Exercise prompt: The response must consist of the lines below from the one with "mapped s' root" through the one with "destruct (Z.lt_ge_cases v", exactly as they appear and with both ends kept.

===== Given data =====

(** A mapping elsewhere leaves a fenced page unmapped. *)
Lemma granted_apart k' v base n :
  fenced k v -> base + n * PAGE_SIZE <= USER_MMAP_BASE \/ mmap_next (proc k cur) <= base ->
  pages_granted k' base n -> frame_of k' v = None.
Proof using Hk.
  intros Hf Hb (Hr & _ & Ho & _). pose proof Hf as (Ha & Hv & Hn). rewrite Ho; [done|].
  intros Hin. apply (covers_vpn (mkMapping true base n) v Hr Ha (fenced_window v Hf)) in Hin.
  destruct (cur_windows k Hk) as [Hp _ _ _ _ _ _ _]. rewrite mmap_window_eq in * by done.
  unfold covers, m_end in Hin. cbn [m_virt m_pages] in Hin. win_const. lia.
Qed.

Lemma fenced_after v c : 0 <= call_pages c -> fenced k v -> frame_of (fst (mem_call c k)) v = None.
Proof using Hk.
  intros Hn Hf. pose proof Hf as (Ha & Hv & Hno). destruct c as [n|n flags|a n]; cbn [mem_call call_pages] in *.
  - pose proof (alloc_effect n Hn) as E. destruct (mem_alloc_pages n k) as [k' r]. cbn [fst].
    destruct E as (_ & [(-> & Hw & _)|[-> Hg]] & Hl); [by rewrite Hw|]. apply (granted_apart k' v (heap_next (proc k cur)) n Hf); [left|done].
    destruct (cur_windows k Hk) as [Hp [Hb Hlm] _ [Hx _] _ _ _ _]. rewrite heap_window_eq in Hb by done.
    assert (Hz : heap_next (proc k cur) <> 0) by (win_const; lia). specialize (Hl Hz). win_const. lia.
  - pose proof (map_effect n flags Hn) as E. cbv zeta in E. destruct (mem_map_pages n flags k) as [k' r]. cbn [fst].
    destruct E as (_ & [(-> & Hw & _)|[-> Hg]] & _); [by rewrite Hw|]. apply (granted_apart k' v _ n Hf) in Hg; [done|right].
    unfold guard_pages. win_const. destruct (_ =? 0); lia.
  - pose proof (unmap_effect a n) as E. destruct (mem_unmap_pages a n k) as [k' r]. cbn [fst].
    destruct E as (_ & [(-> & Hw & _)|(_ & Hr & Hg & Ho & _)]); [by rewrite Hw|]. rewrite Ho; [done|]. intros Hin.
    destruct (Hg (vpn v - vpn a)) as [Hu _]; [lia|]. destruct (um_frames k Hk _ Hu) as (f & E & _).
    unfold frame_of in *. rewrite (translate_vpn _ _ _ v), Hno in E; [done|]. rewrite (vpn_page_of a n) by (done || lia). lia.
Qed.
Lemma copy_bytes_spec n : forall elf a v s root,
  image_ok s root -> vm_cr3 s = root -> mapped s root v (v + Z.of_nat n) ->
  (forall i, is_u8 (elf i)) ->
  exists s', copy_bytes n elf a v s = (s', true) /\
    written root s s' (fun w => if (v <=? w) && (w <? v + Z.of_nat n)
                                then elf (a + (w - v)) else virt_byte s root w).
Proof.
  induction n as [|n IH]; intros elf a v s root Hi Hc Hm He.
  - exists s. split; [done|]. eapply written_ext; [|by apply written_refl].
    intros w _. destruct (Z.leb_spec v w), (Z.ltb_spec w (v + Z.of_nat 0)); try done. lia.
  - destruct (Hm v) as [Hv Ht]; [lia|].
    destruct (store_virt_spec s root v (elf a) Hi Hc Hv Ht (He a)) as (s1 & E1 & W1).
    destruct (IH elf (a + 1) (v + 1) s1 root) as (s2 & E2 & W2).
    + apply (wr_image _ _ _ _ W1).
    + apply (wr_cr3 _ _ _ _ W1).
    + apply (mapped_same s); [apply (wr_same _ _ _ _ W1)|]. eapply mapped_sub; [| |exact Hm]; lia.
    + done.
    + exists s2. cbn [copy_bytes]. unfold st_bind. rewrite E1. split; [done|].
      eapply written_ext; [|eapply written_trans; [exact W1|exact W2]].
      intros w Hw. cbv beta. rewrite (wr_bytes _ _ _ _ W1 w Hw).
      destruct (Z.leb_spec (v + 1) w), (Z.ltb_spec w (v + 1 + Z.of_nat n)), (Z.eqb_spec w v),
        (Z.leb_spec v w), (Z.ltb_spec w (v + Z.of_nat (S n))); simpl; try lia; try done.
      * f_equal. lia.
      * subst w. f_equal. lia.
Qed.

(** ** Mapping image pages *)

(** From [s] to [s'] image pages may have been added; they read as zero. *)
Record more_pages (root : Z) (s s' : Vm) : Prop := {
  mp_image : image_ok s' root;
  mp_cr3 : vm_cr3 s' = vm_cr3 s;
  mp_kept : forall v, in_image v -> translate s root v <> None -> translate s' root v <> None;
  mp_bytes : forall v, in_image v -> virt_byte s' root v = virt_byte s root v
}.

Lemma more_refl root s : image_ok s root -> more_pages root s s.
Proof. by split. Qed.

Lemma more_trans root s1 s2 s3 : more_pages root s1 s2 -> more_pages root s2 s3 -> more_pages root s1 s3.
Proof.
  intros [A1 A2 A3 A4] [B1 B2 B3 B4]. split; [done|congruence|auto|].
  intros v Hv. by rewrite B4, A4.
Qed.

Lemma page_mapped_spec s root virt :
  tables_wf s root -> page_aligned virt ->
  exists r, page_mapped root virt s = (s, r) /\ (r = true -> translate s root virt <> None).
Proof.
  intros Hwf Ha. unfold page_mapped. rewrite (root_nonzero s root Hwf), land_page_0 by done.
  cbn [orb negb]. unfold st_bind, st_ret, translate, leaf, path_of. cbn [walk].
  rewrite table_entry_next. destruct (next_table (vm_mem s) root _) as [t1|]; [|by exists false].
  rewrite table_entry_next. destruct (next_table (vm_mem s) t1 _) as [t2|]; [|by exists false].
  rewrite table_entry_next. destruct (next_table (vm_mem s) t2 _) as [t3|]; [|by exists false].
  rewrite table_entry_next. unfold next_table.
  destruct (present (entry_at (vm_mem s) t3 (pt_index virt))); simpl; [|by exists false].
  destruct (huge _); eexists; by split.
Qed.

Lemma zero_byte mem f k : page_aligned f -> 0 <= k < PAGE_SIZE ->
  (forall j, 0 <= j < PAGE_SIZE -> mem (f + j) = 0) -> load_byte mem (f + k) = 0.
Proof.
  intros Hf Hk Hz. destruct (word_in_page f k Hf Hk) as (j & Hj & E).
  unfold load_byte. rewrite E, Hz by done. by rewrite Zdiv_0_l.
Qed.

(** A fresh zeroed page mapped at [virt]. *)
Lemma map_fresh_page s s1 s2 root virt n :
  image_ok s root -> in_image virt ->
  alloc_zeroed_page s = (s1, Some n) -> map_page root virt n rw_flags s1 = (s2, true) ->
  more_pages root s s2 /\ translate s2 root virt = Some n.
Proof.
  intros [Hwf Hd Hinj] Hv Ea Em. pose proof (alloc_zeroed_spec s root Hwf) as A. rewrite Ea in A.
  destruct A as (Hwf1 & Hn & Hnew & Hc1 & Hz & Ht1 & Hk1).
  pose proof (map_spec s1 root virt n Hwf1 (dp_frame _ _ _ Hn)) as M.
  pose proof (map_keeps_data s1 root virt n Hwf1 (dp_frame _ _ _ Hn)) as [Hc2 Hk2].
  rewrite Em in M, Hc2, Hk2. cbn [fst] in Hc2, Hk2. destruct M as (Hwf2 & Hnone & _ & Ht2).
  specialize (Hnone eq_refl). rewrite Ht1 in Hnone. destruct (Hk2 n Hn) as [Hn2 Hs2].
  assert (Htr : forall w, translate s2 root w =
    if decide (vpn w = vpn virt) then Some n else translate s root w).
  { intros w. rewrite Ht2, Ht1. cbn [andb]. case_decide; [by rewrite bool_decide_true|by rewrite bool_decide_false]. }
  assert (Hold : forall w f, in_image w -> translate s root w = Some f ->
            data_page s2 root f /\ same_page s s2 f /\ f <> n).
  { intros w f Hw Ef. pose proof (Hd w f Hw Ef) as Df. destruct (Hk1 f Df) as [Df1 S1].
    destruct (Hk2 f Df1) as [Df2 S2]. split_and!; [done| |by intros ->].
    intros k Hk. by rewrite S2, S1. }
  split; [|by rewrite Htr, decide_True]. split; [split; [done| |]|congruence| |].
  - intros w f Hw. rewrite Htr. case_decide; [by intros [= <-]|]. intros E. by apply (Hold w f).
  - intros v w f Hv' Hw'. rewrite !Htr, !image_vpn by done.
    do 2 case_decide; [congruence|intros [= <-] E|intros E [= <-]|by apply Hinj].
    + by destruct (Hold w n Hw' E) as (_ & _ & []).
    + by destruct (Hold v n Hv' E) as (_ & _ & []).
  - intros w Hw. rewrite Htr. by case_decide.
  - intros w Hw. pose proof (page_offset w). unfold virt_byte. rewrite Htr. case_decide as E.
    + rewrite (translate_vpn s root w virt), Hnone by done. destruct (dp_frame _ _ _ Hn).
      apply zero_byte; [done|done|]. intros j Hj. by rewrite Hs2, Hz.
    + destruct (translate s root w) as [f|] eqn:Ef; [|done].
      destruct (Hold w f Hw Ef) as (Df & Sf & _). apply load_same_page; [apply Df|done|done].
Qed.

Lemma map_image_from_spec n : forall index s root base,
  image_ok s root -> page_aligned base -> 0 <= index -> APP_LOAD_MIN <= base ->
  base + (index + Z.of_nat n) * PAGE_SIZE <= APP_LOAD_MAX ->
  forall s', map_image_from n index root base s = (s', true) ->
  more_pages root s s' /\
  mapped s' root (base + index * PAGE_SIZE) (base + (index + Z.of_nat n) * PAGE_SIZE).
Proof.
  induction n as [|n IH]; intros index s root base Hi Ha H0 Hlo Hhi s' E.
  - injection E as <-. split; [by apply more_refl|]. intros v Hv. lia.
  - cbn [map_image_from] in E. unfold st_bind in E. cbv zeta in E.
    set (virt := base + index * PAGE_SIZE) in *.
    assert (Hv : in_image virt) by (subst virt; page_const; lia).
    assert (Hva : page_aligned virt) by (subst virt; unfold page_aligned in *; by rewrite Z_mod_plus_full).
    rewrite (u64_small virt) in E by (page_const; unfold is_u64; lia).
    assert (Hstep : exists s1, more_pages root s s1 /\ translate s1 root virt <> None /\
              map_image_from n (index + 1) root base s1 = (s', true)).
    { destruct (page_mapped_spec s root virt (im_tables _ _ Hi) Hva) as ([|] & Em & Hm); rewrite Em in E.
      - exists s. split_and!; [by apply more_refl|by apply Hm|done].
      - destruct (alloc_zeroed_page s) as [s1 [p|]] eqn:Ea; [|done].
        destruct (map_page root virt p (Z.lor PAGE_PRESENT PAGE_WRITABLE) s1) as [s2 ok] eqn:Ep.
        destruct ok; cbn [negb] in E.
        + destruct (map_fresh_page s s1 s2 root virt p Hi Hv Ea Ep) as [Hmore Ht].
          exists s2. split_and!; [done|by rewrite Ht|done].
        + destruct (free_phys_page p s2). done. }
    destruct Hstep as (s1 & Hm1 & Ht & E').
    destruct (IH (index + 1) s1 root base (mp_image _ _ _ Hm1) Ha ltac:(lia) Hlo ltac:(lia) s' E')
      as [Hm2 Hrest].
    split; [by eapply more_trans|]. intros v Hvr.
    destruct (Z.lt_ge_cases v (base + (index + 1) * PAGE_SIZE)) as [Hlt|Hge]; [|apply Hrest; lia].
    assert (Hin : in_image v) by (page_const; lia). split; [done|].
    apply (mp_kept _ _ _ Hm2); [done|]. rewrite (translate_vpn s1 root v virt); [done|].
    rewrite !image_vpn by done. subst virt. unfold page_aligned in Ha. page_const. zlia.
Qed.

(** ** Segments *)

Lemma page_floor_eq x : page_floor x = x - x mod PAGE_SIZE.
Proof.
  unfold page_floor. change (PAGE_SIZE - 1) with (Z.ones 12). rewrite Z.ldiff_ones_r by lia.
  rewrite Z.shiftl_mul_pow2, Z.shiftr_div_pow2 by lia. change (2 ^ 12) with PAGE_SIZE.
  unfold PAGE_SIZE. zlia.
Qed.

(** What a segment that was loaded satisfied. *)
Definition segment_fits (len : Z) (ph : Elf64ProgramHeader) : Prop :=
  segment_skipped ph = false ->
  APP_LOAD_MIN <= ph_paddr ph /\ ph_paddr ph + ph_memsz ph <= APP_LOAD_MAX /\
  ph_filesz ph <= ph_memsz ph /\ ph_offset ph + ph_filesz ph <= len.

(** One segment, or several, loaded from [s] to [s']. *)
Record loaded (root len : Z) (elf : arr) (s s' : Vm) (phs : list Elf64ProgramHeader) : Prop := {
  ld_image : image_ok s' root;
  ld_cr3 : vm_cr3 s' = root;
  ld_fits : Forall (segment_fits len) phs;
  ld_kept : forall v, in_image v -> translate s root v <> None -> translate s' root v <> None;
  ld_mapped : forall ph v, ph ∈ phs -> covers ph v -> translate s' root v <> None;
  ld_bytes : forall v, in_image v ->
    virt_byte s' root v = fold_left (segment_byte elf v) phs (virt_byte s root v)
}.

Lemma loaded_nil root len elf s : image_ok s root -> vm_cr3 s = root -> loaded root len elf s s [].
Proof. intros. split; try done. intros ph v Hx. by apply elem_of_nil in Hx. Qed.

Lemma covers_in_image len ph v : segment_fits len ph -> covers ph v -> in_image v.
Proof. intros Hf [Hs Hv]. destruct (Hf Hs) as (? & ? & _). unfold in_image. lia. Qed.

Lemma loaded_cons root len elf s1 s2 s3 ph phs :
  loaded root len elf s1 s2 [ph] -> loaded root len elf s2 s3 phs ->
  loaded root len elf s1 s3 (ph :: phs).
Proof.
  intros [A1 A2 A3 A4 A5 A6] [B1 B2 B3 B4 B5 B6]. apply Forall_cons in A3 as [Hf _]. split.
  - done.
  - done.
  - by constructor.
  - auto.
  - intros x v [->|Hx]%elem_of_cons Hc; [|by apply (B5 x)].
    apply B4; [by eapply covers_in_image|]. apply (A5 ph); [by left|done].
  - intros v Hv. rewrite B6, A6 by done. done.
Qed.

Lemma covers_dec_true ph v : covers_dec ph v = true <-> covers ph v.
Proof.
  unfold covers_dec, covers. rewrite !andb_true_iff, negb_true_iff, Z.leb_le, Z.ltb_lt. tauto.
Qed.

Definition segment_post (root len : Z) (elf : arr) (s s' : Vm) (ph : Elf64ProgramHeader)
  (r : option LoadResult) : Prop :=
  match r with
  | None => loaded root len elf s s' [ph]
  | Some (LoadFailed _) => True
  | Some _ => False
  end.

(** The pages a segment inside the window spans. *)
Lemma segment_pages p m :
  APP_LOAD_MIN <= p -> 0 < m -> p + m <= APP_LOAD_MAX ->
  let start := page_floor p in
  let count := u64 (page_floor (u64 (u64 (p + m + PAGE_SIZE) - 1)) - start) / PAGE_SIZE in
  page_aligned start /\ APP_LOAD_MIN <= start <= p /\ 0 <= count /\
  p + m <= start + count * PAGE_SIZE <= APP_LOAD_MAX.
Proof.
  intros H1 H2 H3 start count. subst count start.
  rewrite (u64_small (p + m + PAGE_SIZE)) by (unfold is_u64; page_const; lia).
  rewrite (u64_small (_ - 1)) by (unfold is_u64; page_const; lia).
  rewrite !page_floor_eq. rewrite u64_small by (unfold is_u64; page_const; zlia).
  unfold page_aligned. page_const. split_and!; zlia.
Qed.

(** A segment that is skipped loads nothing. *)
Lemma skipped_segment elf len root ph s :
  image_ok s root -> vm_cr3 s = root -> segment_skipped ph = true -> segment_post root len elf s s ph None.
Proof.
  intros Hi Hc Es. split; try done.
  - constructor; [|constructor]. unfold segment_fits. by rewrite Es.
  - intros x v ->%list_elem_of_singleton [E _]. congruence.
  - intros v Hv. simpl. unfold segment_byte, covers_dec. by rewrite Es.
Qed.

Lemma load_segment_spec elf len root ph s :
  image_ok s root -> vm_cr3 s = root -> no_overflow ph -> (forall i, is_u8 (elf i)) ->
  let '(s', r) := load_segment elf len root ph s in segment_post root len elf s s' ph r.
Proof.
  intros Hi Hc (Uo & Up & Uf & Um & Hof & Hpm) He. unfold is_u64 in *. unfold load_segment.
  destruct (segment_skipped ph) eqn:Es; [by apply skipped_segment|].
  rewrite !u64_small by (unfold is_u64; lia).
  destruct ((len <? _) || _) eqn:E1; [done|]. destruct ((_ <? APP_LOAD_MIN) || _) eqn:E2; [done|].
  apply orb_false_iff in E1 as [E11%Z.ltb_ge E12%Z.ltb_ge], E2 as [E21%Z.ltb_ge E22%Z.ltb_ge].
  assert (Hm0 : 0 < ph_memsz ph).
  { unfold segment_skipped in Es. apply orb_false_iff in Es as [_ Es%Z.eqb_neq]. lia. }
  assert (Hfit : segment_fits len ph) by done.
  destruct (segment_pages (ph_paddr ph) (ph_memsz ph) E21 Hm0 E22) as (Ha & Hs & Hn & Hend).
  unfold st_bind at 1. cbv zeta.
  set (count := u64 _ / PAGE_SIZE) in *. unfold map_image_pages.
  destruct (map_image_from _ _ _ _ s) as [s1 ok] eqn:Em. destruct ok; cbn [negb]; [|done].
  apply map_image_from_spec in Em as [Hmore Hmap]; try done; try lia.
  rewrite Z2Nat.id in Hmap by lia.
  assert (Hc1 : vm_cr3 s1 = root) by (rewrite (mp_cr3 _ _ _ Hmore); done).
  assert (Hms : mapped s1 root (ph_paddr ph) (ph_paddr ph + ph_memsz ph))
    by (eapply mapped_sub; [| |exact Hmap]; lia).
  destruct (copy_bytes_spec (Z.to_nat (ph_memsz ph)) zeroed 0 (ph_paddr ph) s1 root)
    as (s2 & Ez & Wz); [apply (mp_image _ _ _ Hmore)|done|by rewrite Z2Nat.id by lia|done|].
  unfold st_bind at 1. rewrite zero_copy, Ez. cbn [negb].
  assert (Hmf : mapped s2 root (ph_paddr ph) (ph_paddr ph + ph_filesz ph)).
  { apply (mapped_same s1); [apply (wr_same _ _ _ _ Wz)|]. eapply mapped_sub; [| |exact Hms]; lia. }
  destruct (copy_bytes_spec (Z.to_nat (ph_filesz ph)) elf (ph_offset ph) (ph_paddr ph) s2 root)
    as (s3 & Ec & Wc); [apply (wr_image _ _ _ _ Wz)|apply (wr_cr3 _ _ _ _ Wz)|
                        by rewrite Z2Nat.id by lia|done|].
  unfold st_bind. rewrite Ec. cbn.
  pose proof (written_trans _ _ _ _ _ _ Wz Wc) as W.
  rewrite !Z2Nat.id in * by lia. split.
  - apply (wr_image _ _ _ _ W).
  - apply (wr_cr3 _ _ _ _ W).
  - by constructor.
  - intros v Hv Ht. rewrite (wr_same _ _ _ _ W). by apply (mp_kept _ _ _ Hmore).
  - intros x v ->%list_elem_of_singleton [_ Hv]. rewrite (wr_same _ _ _ _ W). by apply Hms.
  - intros v Hv. rewrite (wr_bytes _ _ _ _ W v Hv), (wr_bytes _ _ _ _ Wz v Hv), (mp_bytes _ _ _ Hmore v Hv).
    simpl. unfold segment_byte, covers_dec. rewrite Es. cbn [negb andb].
    destruct (Z.leb_spec (ph_paddr ph) v), (Z.ltb_spec v (ph_paddr ph + ph_filesz ph)),
      (Z.ltb_spec v (ph_paddr ph + ph_memsz ph)), (Z.ltb_spec (v - ph_paddr ph) (ph_filesz ph));
      simpl; try lia; done.
Qed.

=====

Result of the task:
  mapped s' root (base + index * PAGE_SIZE) (base + (index + Z.of_nat n) * PAGE_SIZE).
Proof.
  induction n as [|n IH]; intros index s root base Hi Ha H0 Hlo Hhi s' E.
  - injection E as <-. split; [by apply more_refl|]. intros v Hv. lia.
  - cbn [map_image_from] in E. unfold st_bind in E. cbv zeta in E.
    set (virt := base + index * PAGE_SIZE) in *.
    assert (Hv : in_image virt) by (subst virt; page_const; lia).
    assert (Hva : page_aligned virt) by (subst virt; unfold page_aligned in *; by rewrite Z_mod_plus_full).
    rewrite (u64_small virt) in E by (page_const; unfold is_u64; lia).
    assert (Hstep : exists s1, more_pages root s s1 /\ translate s1 root virt <> None /\
              map_image_from n (index + 1) root base s1 = (s', true)).
    { destruct (page_mapped_spec s root virt (im_tables _ _ Hi) Hva) as ([|] & Em & Hm); rewrite Em in E.
      - exists s. split_and!; [by apply more_refl|by apply Hm|done].
      - destruct (alloc_zeroed_page s) as [s1 [p|]] eqn:Ea; [|done].
        destruct (map_page root virt p (Z.lor PAGE_PRESENT PAGE_WRITABLE) s1) as [s2 ok] eqn:Ep.
        destruct ok; cbn [negb] in E.
        + destruct (map_fresh_page s s1 s2 root virt p Hi Hv Ea Ep) as [Hmore Ht].
          exists s2. split_and!; [done|by rewrite Ht|done].
        + destruct (free_phys_page p s2). done. }
    destruct Hstep as (s1 & Hm1 & Ht & E').
    destruct (IH (index + 1) s1 root base (mp_image _ _ _ Hm1) Ha ltac:(lia) Hlo ltac:(lia) s' E')
      as [Hm2 Hrest].
    split; [by eapply more_trans|]. intros v Hvr.
    destruct (Z.lt_ge_cases v (base + (index + 1) * PAGE_SIZE)) as [Hlt|Hge]; [|apply Hrest; lia].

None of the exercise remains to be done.